А. Чубайс, как и Е. Гайдар, — выходец из семьи военного политработника. Его отец преподавал научный коммунизм в военном училище. Сам Анатолий Борисович был членом КПСС; в 1990–1991 годах примыкал к «Демократической платформе в КПСС». Он окончил Ленинградский инженерно-экономический институт им. Тольятти. После защиты диплома остался на кафедре, и после защиты диссертации об управлении НИОКР стал доцентом (1982 год). Параллельно с обучением студентов теориям рыночной экономики, доцент Чубайс участвовал в кооперативном движении.

3 апреля 1990-го блок «Демократические выборы-90» победил на выборах Ленсовета, и вместе с ним в коридорах Мариинского дворца появился Чубайс. Именно его группе было поручено разработать идефикс ленинградских демократов — создание в городе свободной экономической зоны. Ожидание некоего чуда, которое решит все проблемы, было вообще крайне характерно для той эпохи, и Чубайс бодро взялся за его поиски.

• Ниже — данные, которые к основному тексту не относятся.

(* ===== verification/KconfigCheckSound.v ===== *)
(** * Kconfig: dependencies that pass the check have no cycle

    While no message is printed, the symbols that are finished can be listed
    so that each comes after what it depends on; the values of a choice are
    finished together, after the choice.  The list gives the numbering that
    the calculation of values asks for. *)

From S2P Require Import Prelude CLib KconfigExpr KconfigSym KconfigSymProps KconfigSymSpec.
From S2P Require Import KconfigSymCalc KconfigSymOrder KconfigLookup KconfigConf KconfigCheck.
From S2P Require Import KconfigCheckProps.
Open Scope Z_scope.

Module KconfigCheckSound.
Import KconfigExpr KconfigSym KconfigSymProps KconfigSymSpec KconfigSymCalc KconfigSymOrder.
Import KconfigLookup KconfigConf KconfigCheck KconfigCheckProps.

(** The symbols the search goes to from an expression and from a symbol. *)
Fixpoint visited (e : expr) : list symbol :=
  match e with
  | NULL | NONE | LIST _ _ | RANGE _ _ => []
  | SYMBOL s => [s]
  | BIN _ l r => visited l ++ visited r
  | NOT l => visited l
  | COMP _ a b => [a; b]
  end.
Fixpoint visited_props (is_choice : bool) (l : list property) : list symbol :=
  match l with
  | [] => []
  | p :: l =>
      (if skipped p then []
       else visited (p_visible p) ++
            (if negb (bool_decide (p_type p = P_DEFAULT)) || is_choice then [] else visited (p_expr p)))
      ++ visited_props is_choice l
  end.
Definition edges (k : ksym) : list symbol :=
  visited (ev_expr (k_dir k)) ++ visited (ev_expr (k_rev k)) ++ visited (ev_expr (k_imp k)) ++
  visited_props (has SYMBOL_CHOICE k) (k_props k).
Lemma edges_rest k k' : same_rest k k' → edges k' = edges k.
Proof.
  intros Hr. unfold edges. destruct (rest_props _ _ Hr) as (-> & -> & -> & ->).
  by destruct (rest_choice _ _ Hr) as [-> _].
Qed.

Lemma ks_marks f l st x :
  NoDup l → Forall (known st) l →
  ks (foldl (λ st s, upd s f st) st l) x = if decide (x ∈ l) then f (ks st x) else ks st x.
Proof.
  intros Hnd. revert st. induction Hnd as [|s l Hs Hnd IH]; intros st Hk; [done|].
  apply Forall_cons in Hk as [Hk Hl]. simpl. rewrite IH.
  2: { eapply Forall_impl; [exact Hl|]. intros y. destruct s, y; simpl; by rewrite ?length_alter. }
  destruct (decide (x = s)) as [->|Hx].
  - rewrite ks_upd_same by done. rewrite decide_False by done. rewrite decide_True by set_solver. done.
  - rewrite ks_upd_ne by congruence. destruct (decide (x ∈ l)) as [Hin|Hin].
    + rewrite decide_True by set_solver. done.
    + rewrite decide_False by set_solver. done.
Qed.

Section sound.
Context (st0 : state) (Hgo : groups_ok st0).
Implicit Types F G T : list symbol.

(** Finished symbols, the last one first: what a symbol depends on was
    finished before it. *)
Definition fin F (d : symbol) : Prop := d ∈ F ∨ ¬ known st0 d.
Fixpoint ordered F : Prop :=
  match F with
  | [] => True
  | x :: F => (x ∉ F) ∧ Forall (fin F) (edges (ks st0 x)) ∧ ordered F
  end.
Record searched (st : state) F : Prop := {
  se_frame : frame st0 st;
  se_fin : ∀ x, x ∈ F ↔ known st0 x ∧ is_checked (ks st x) = true ∧ has SYMBOL_CHECK (ks st x) = false;
  se_path : ∀ x, has SYMBOL_CHECK (ks st x) = true → is_checked (ks st x) = true;
  se_group : ∀ c v, has SYMBOL_CHOICE (ks st0 c) = true → v ∈ values st0 c →
                    is_checked (ks st v) = is_checked (ks st c);
  se_ordered : ordered F
}.
Lemma fin_app G F d : fin F d → fin (G ++ F) d.
Proof. clear Hgo. intros [H|H]; [left; set_solver|by right]. Qed.
Lemma known_frame st x : frame st0 st → known st x ↔ known st0 x.
Proof. intros Hf. destruct x; simpl; by rewrite ?(fr_len _ _ Hf). Qed.

(** Symbols are put on the path, with the whole of their groups. *)
Lemma search_begin st F l :
  searched st F → NoDup l → Forall (known st0) l → Forall (λ x, is_checked (ks st x) = false) l →
  (∀ c v, has SYMBOL_CHOICE (ks st0 c) = true → v ∈ values st0 c → v ∈ l ↔ c ∈ l) →
  searched (foldl (λ st s, upd s (raise checking) st) st l) F.
Proof.
  intros [Sf Sfin Sp Sg So] Hnd Hk Hun Hcl.
  assert (Forall (known st) l) as Hk'.
  { eapply Forall_impl; [exact Hk|]. intros x. by apply known_frame. }
  assert (∀ x, x ∈ l → x ∉ F) as HF.
  { intros x Hx HxF. apply Sfin in HxF as (_ & Hc & _).
    rewrite (proj1 (Forall_forall _ _) Hun x Hx) in Hc. done. }
  assert (∀ k, has SYMBOL_CHECK (raise checking k) = true ∧ is_checked (raise checking k) = true) as Hr.
  { intros k. unfold has, raise. simpl. rewrite !Z.land_lor_distr_l.
    split; apply negb_true_iff, Z.eqb_neq; by intros [_ E]%Z.lor_eq_0_iff. }
  constructor; [eapply frame_trans; [done|apply frame_marks; auto with kcheck]|..|done].
  - intros x. rewrite ks_marks by done. case_decide as Hx; [|apply Sfin].
    destruct (Hr (ks st x)) as [-> ->]. split; [intros ?%(HF x Hx); done|by intros (_ & _ & ?)].
  - intros x. rewrite ks_marks by done. case_decide; [by destruct (Hr (ks st x)) as [_ ->]|apply Sp].
  - intros c v Hc Hv. rewrite !ks_marks by done. pose proof (Hcl c v Hc Hv) as Hcv.
    repeat case_decide; try tauto; [|by apply Sg].
    by rewrite (proj2 (Hr (ks st v))), (proj2 (Hr (ks st c))).
Qed.
(** Symbols on the path whose dependencies are finished are finished. *)
Lemma ordered_app l F :
  NoDup l → (∀ x, x ∈ l → x ∉ F) → Forall (λ x, Forall (fin F) (edges (ks st0 x))) l → ordered F →
  ordered (l ++ F).
Proof.
  intros Hnd HF He Ho. induction Hnd as [|x l Hx Hnd IH]; [done|].
  apply Forall_cons in He as [He1 He2]. simpl. split_and!.
  - rewrite elem_of_app. intros [?|?]; [done|]. eapply HF; [|done]. set_solver.
  - eapply Forall_impl; [exact He1|]. intros d. apply fin_app.
  - apply IH; [|done]. intros y Hy. apply HF. set_solver.
Qed.
Lemma search_end st F l :
  searched st F → NoDup l → Forall (known st0) l →
  Forall (λ x, has SYMBOL_CHECK (ks st x) = true) l →
  Forall (λ x, Forall (fin F) (edges (ks st0 x))) l →
  searched (foldl (λ st s, upd s (lower SYMBOL_CHECK) st) st l) (l ++ F).
Proof.
  intros [Sf Sfin Sp Sg So] Hnd Hk Hch He.
  assert (Forall (known st) l) as Hk'.
  { eapply Forall_impl; [exact Hk|]. intros x. by apply known_frame. }
  assert (∀ k, has SYMBOL_CHECK (lower SYMBOL_CHECK k) = false ∧
               is_checked (lower SYMBOL_CHECK k) = is_checked k) as Hl.
  { intros k. split; [by apply has_lower_same|by apply has_lower_disj]. }
  assert (∀ x, x ∈ l → has SYMBOL_CHECK (ks st x) = true) as Hch' by (by apply Forall_forall).
  constructor; [eapply frame_trans; [done|apply frame_marks; auto with kcheck]|..].
  - intros x. rewrite ks_marks, elem_of_app by done. case_decide as Hx.
    + destruct (Hl (ks st x)) as [-> ->]. split; [|tauto]. intros _. split_and!; [|by apply Sp, Hch'|done].
      by apply (proj1 (Forall_forall _ _) Hk).
    + rewrite <- Sfin. tauto.
  - intros x. rewrite ks_marks by done. case_decide; [by destruct (Hl (ks st x)) as [-> _]|apply Sp].
  - intros c v Hc Hv. rewrite !ks_marks by done. pose proof (Sg c v Hc Hv).
    repeat case_decide; rewrite ?(proj2 (Hl _)); done.
  - apply ordered_app; [done| |done|done]. intros x Hx HxF. apply Sfin in HxF as (_ & _ & Hc).
    rewrite Hch' in Hc; done.
Qed.

(** A run without a message finishes the symbols [T] and leaves the path. *)
Definition finishes T (c : chk) (x : option symbol) (c' : chk) : Prop :=
  ∀ F, searched (h_st c) F → h_reports c' = h_reports c →
  x = None ∧ ∃ G, searched (h_st c') (G ++ F) ∧ Forall (fin (G ++ F)) T ∧
    (∀ y, has SYMBOL_CHECK (ks (h_st c') y) = has SYMBOL_CHECK (ks (h_st c) y)).
Lemma finishes_nil c : finishes [] c None c.
Proof. intros F HF _. split; [done|]. by exists []. Qed.

Context (rie : bool) (check : symbol → chk → result (option symbol * chk)).
Context (Hrun : ∀ s c x c', check s c = Ret (x, c') → run rie c x c').
Context (Hfin : ∀ s c x c', check s c = Ret (x, c') → finishes [s] c x c').

Lemma run_split c x1 c1 x c' :
  run rie c x1 c1 → run rie c1 x c' → h_reports c' = h_reports c →
  h_reports c1 = h_reports c ∧ h_reports c' = h_reports c1.
Proof.
  intros [_ (r1 & E1 & _)] [_ (r2 & E2 & _)] E. rewrite E2, E1 in E.
  apply (f_equal length) in E as El. rewrite !length_app in El.
  destruct r1; [|simpl in El; lia]. destruct r2; [|simpl in El; lia]. by rewrite E2, E1.
Qed.
Lemma finishes_trans T1 T2 c c1 x c' :
  run rie c None c1 → run rie c1 x c' →
  finishes T1 c None c1 → finishes T2 c1 x c' → finishes (T1 ++ T2) c x c'.
Proof.
  intros R1 R2 H1 H2 F HF E. destruct (run_split _ _ _ _ _ R1 R2 E) as [E1 E2].
  destruct (H1 F HF E1) as (_ & G1 & S1 & D1 & P1).
  destruct (H2 _ S1 E2) as (-> & G2 & S2 & D2 & P2). split; [done|].
  exists (G2 ++ G1). rewrite <- app_assoc. split_and!; [done| |by intros y; rewrite P2, P1].
  apply Forall_app. split; [|done]. eapply Forall_impl; [exact D1|]. intros d. apply fin_app.
Qed.
Lemma finishes_some T c s c' : run rie c (Some s) c' → finishes T c (Some s) c'.
Proof.
  intros [_ (r & Er & Hr & _)] F _ E. rewrite Er in E. apply (f_equal length) in E.
  rewrite length_app in E. destruct r; [by destruct Hr|simpl in E; lia].
Qed.
Lemma or_else_fin T1 T2 c r k x c' :
  (∀ x1 c1, r = Ret (x1, c1) → run rie c x1 c1 ∧ finishes T1 c x1 c1) →
  (∀ c1, k c1 = Ret (x, c') → run rie c1 x c' ∧ finishes T2 c1 x c') →
  or_else r k = Ret (x, c') → finishes (T1 ++ T2) c x c'.
Proof.
  intros Hr Hk (x1 & c1 & E & H)%or_else_inv. destruct (Hr _ _ E) as [R1 F1]. destruct x1 as [s|].
  - destruct H as [-> ->]. by apply finishes_some.
  - destruct (Hk _ H) as [R2 F2]. by eapply finishes_trans.
Qed.
Lemma expr_fin e c x c' : sym_check_expr_deps check e c = Ret (x, c') → finishes (visited e) c x c'.
Proof.
  revert c x c'. induction e; simpl; intros c x c' H;
    try (injection H as <- <-; apply finishes_nil); eauto.
  - revert H. apply or_else_fin; intros; split; eauto; by eapply expr_run.
  - revert H. apply (or_else_fin [left] [right]); intros; split; eauto.
Qed.
Lemma props_fin b l c x c' : check_props check b l c = Ret (x, c') → finishes (visited_props b l) c x c'.
Proof.
  revert c x c'. induction l as [|p l IH]; simpl; intros c x c' H; [simplify_eq; apply finishes_nil|].
  destruct (skipped p); [by apply IH|]. rewrite <- app_assoc. revert H.
  assert (∀ c1 x1 c2, check_props check b l c1 = Ret (x1, c2) →
    run rie c1 x1 c2 ∧ finishes (visited_props b l) c1 x1 c2) as Hl.
  { intros c1 x1 c2 H. split; [by eapply props_run|auto]. }
  apply or_else_fin; [intros x1 c1 H; split; [by eapply expr_run|by apply expr_fin]|].
  intros c1. destruct (_ || _); [apply Hl|]. intros H. split.
  - revert H. apply or_else_run; [intros x1 c2 H; by eapply expr_run|]. intros c2 H. by apply Hl.
  - revert H. apply or_else_fin; [intros x1 c2 H; split; [by eapply expr_run|by apply expr_fin]|].
    intros c2. apply Hl.
Qed.
Lemma sym_fin s c x c' :
  frame st0 (h_st c) → sym_check_sym_deps check s c = Ret (x, c') → finishes (edges (ks st0 s)) c x c'.
Proof.
  intros Hf H. rewrite <- (edges_rest _ _ (fr_sym _ _ Hf s)). revert H. unfold sym_check_sym_deps, edges.
  set (k := ks (h_st c) s). clearbody k. clear Hf.
  assert (∀ e c1 x1 c2, sym_check_expr_deps check e c1 = Ret (x1, c2) →
    run rie c1 x1 c2 ∧ finishes (visited e) c1 x1 c2) as He.
  { intros e c1 x1 c2 H. split; [by eapply expr_run|by apply expr_fin]. }
  assert (∀ c1 x1 c2, check_props check (has SYMBOL_CHOICE k) (k_props k) c1 = Ret (x1, c2) →
    run rie c1 x1 c2 ∧ finishes (visited_props (has SYMBOL_CHOICE k) (k_props k)) c1 x1 c2) as Hp.
  { intros c1 x1 c2 H. split; [by eapply props_run|by apply props_fin]. }
  apply or_else_fin; [apply He|]. intros c1 H. split.
  - revert H. apply or_else_run; [intros x1 c2 H; by eapply He|intros c2].
    apply or_else_run; [intros x1 c3 H; by eapply He|intros c3 H; by eapply Hp].
  - revert H. apply or_else_fin; [apply He|]. intros c2 H. split.
    + revert H. apply or_else_run; [intros x1 c3 H; by eapply He|intros c3 H; by eapply Hp].
    + revert H. apply or_else_fin; [apply He|]. intros c3. apply Hp.
Qed.
Lemma values_fin l c x c' :
  frame st0 (h_st c) → check_values_deps check l c = Ret (x, c') →
  finishes (concat ((λ v, edges (ks st0 v)) <$> l)) c x c'.
Proof.
  revert c x c'. induction l as [|v l IH]; simpl; intros c x c' Hf H; [simplify_eq; apply finishes_nil|].
  apply or_else_inv in H as (x1 & c1 & E & H). pose proof (sym_run rie _ Hrun _ _ _ _ E) as R1.
  pose proof (sym_fin _ _ _ _ Hf E) as F1. destruct x1 as [s|].
  - destruct H as [-> ->]. by apply finishes_some.
  - assert (frame st0 (h_st c1)) as Hf1 by (eapply frame_trans; [done|apply R1]).
    eapply finishes_trans; [done|by eapply values_run|done|auto].
Qed.

Lemma static_choice st x : frame st0 st →
  has SYMBOL_CHOICE (ks st x) = has SYMBOL_CHOICE (ks st0 x) ∧
  has SYMBOL_CHOICEVAL (ks st x) = has SYMBOL_CHOICEVAL (ks st0 x).
Proof. intros Hf. by apply rest_choice, fr_sym. Qed.
Lemma value_of c v :
  has SYMBOL_CHOICE (ks st0 c) = true → v ∈ values st0 c →
  known st0 v ∧ has SYMBOL_CHOICEVAL (ks st0 v) = true ∧ choice_of st0 v = Ret (Some c).
Proof.
  intros Hc Hv. destruct (go_choice _ Hgo c Hc) as (_ & _ & _ & H). exact (proj1 (Forall_forall _ _) H v Hv).
Qed.
Lemma unchecked_free st F x : searched st F → is_checked (ks st x) = false → has SYMBOL_CHECK (ks st x) = false.
Proof.
  intros HS Hx. destruct (has SYMBOL_CHECK (ks st x)) eqn:E; [|done].
  apply (se_path _ _ HS) in E. congruence.
Qed.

Однако через полгода выяснилось, что работа идёт неудовлетворительно, и Ленсовет, констатировав это, вместо того чтобы выгнать, утвердил Чубайса в должности первого заместителя председателя Ленгорисполкома и председателя Комитета по экономической реформе, хотя к нему как экономисту и к его концепциям уже тогда среди специалистов было достаточно скептическое отношение.

Социолог Светлана Малахова, работавшая тогда в Ленсовете и не раз обсуждавшая с Чубайсом конкретные экономические проблемы, вспоминает, что идеи Чубайса были просты: как можно быстрее «выкинуть» как можно больше собственности на рынок и отдать её кому угодно, лишь бы скорее, время всё «устаканит», рынок всё «утрясёт». Главное — собрать деньги, отправить их в Москву и там сжечь, потому что денег слишком много. Что будет с людьми, какие социальные последствия могут быть, — не имеет значения. Кто выживет, тот выживет. Наплевать на социальную сферу вообще; сейчас нельзя себе позволить отвлекаться на эти раздумья, надо подавить в себе жалость.

Чубайс, говорит Светлана Малахова, был, по сути, примитивен, но создавалось впечатление, что он гордится этим, «заводится», ощущая себя этаким «железным Феликсом», хладнокровно экспериментирующим с ничтожными людишками.

В Исполкоме Ленсовета он проработал до лета 1991 года, пока А. Собчак, с которым у него тогда были не слишком дружеские отношения, не стал мэром. В образованной вместо Исполкома мэрии места для Чубайса уже не нашлось, и он получил почти декоративный пост главного экономического советника мэра, который и занимал до назначения председателем Госкомимущества. В Москву он перебрался практически сразу же после переворота, в сентябре 1991 года.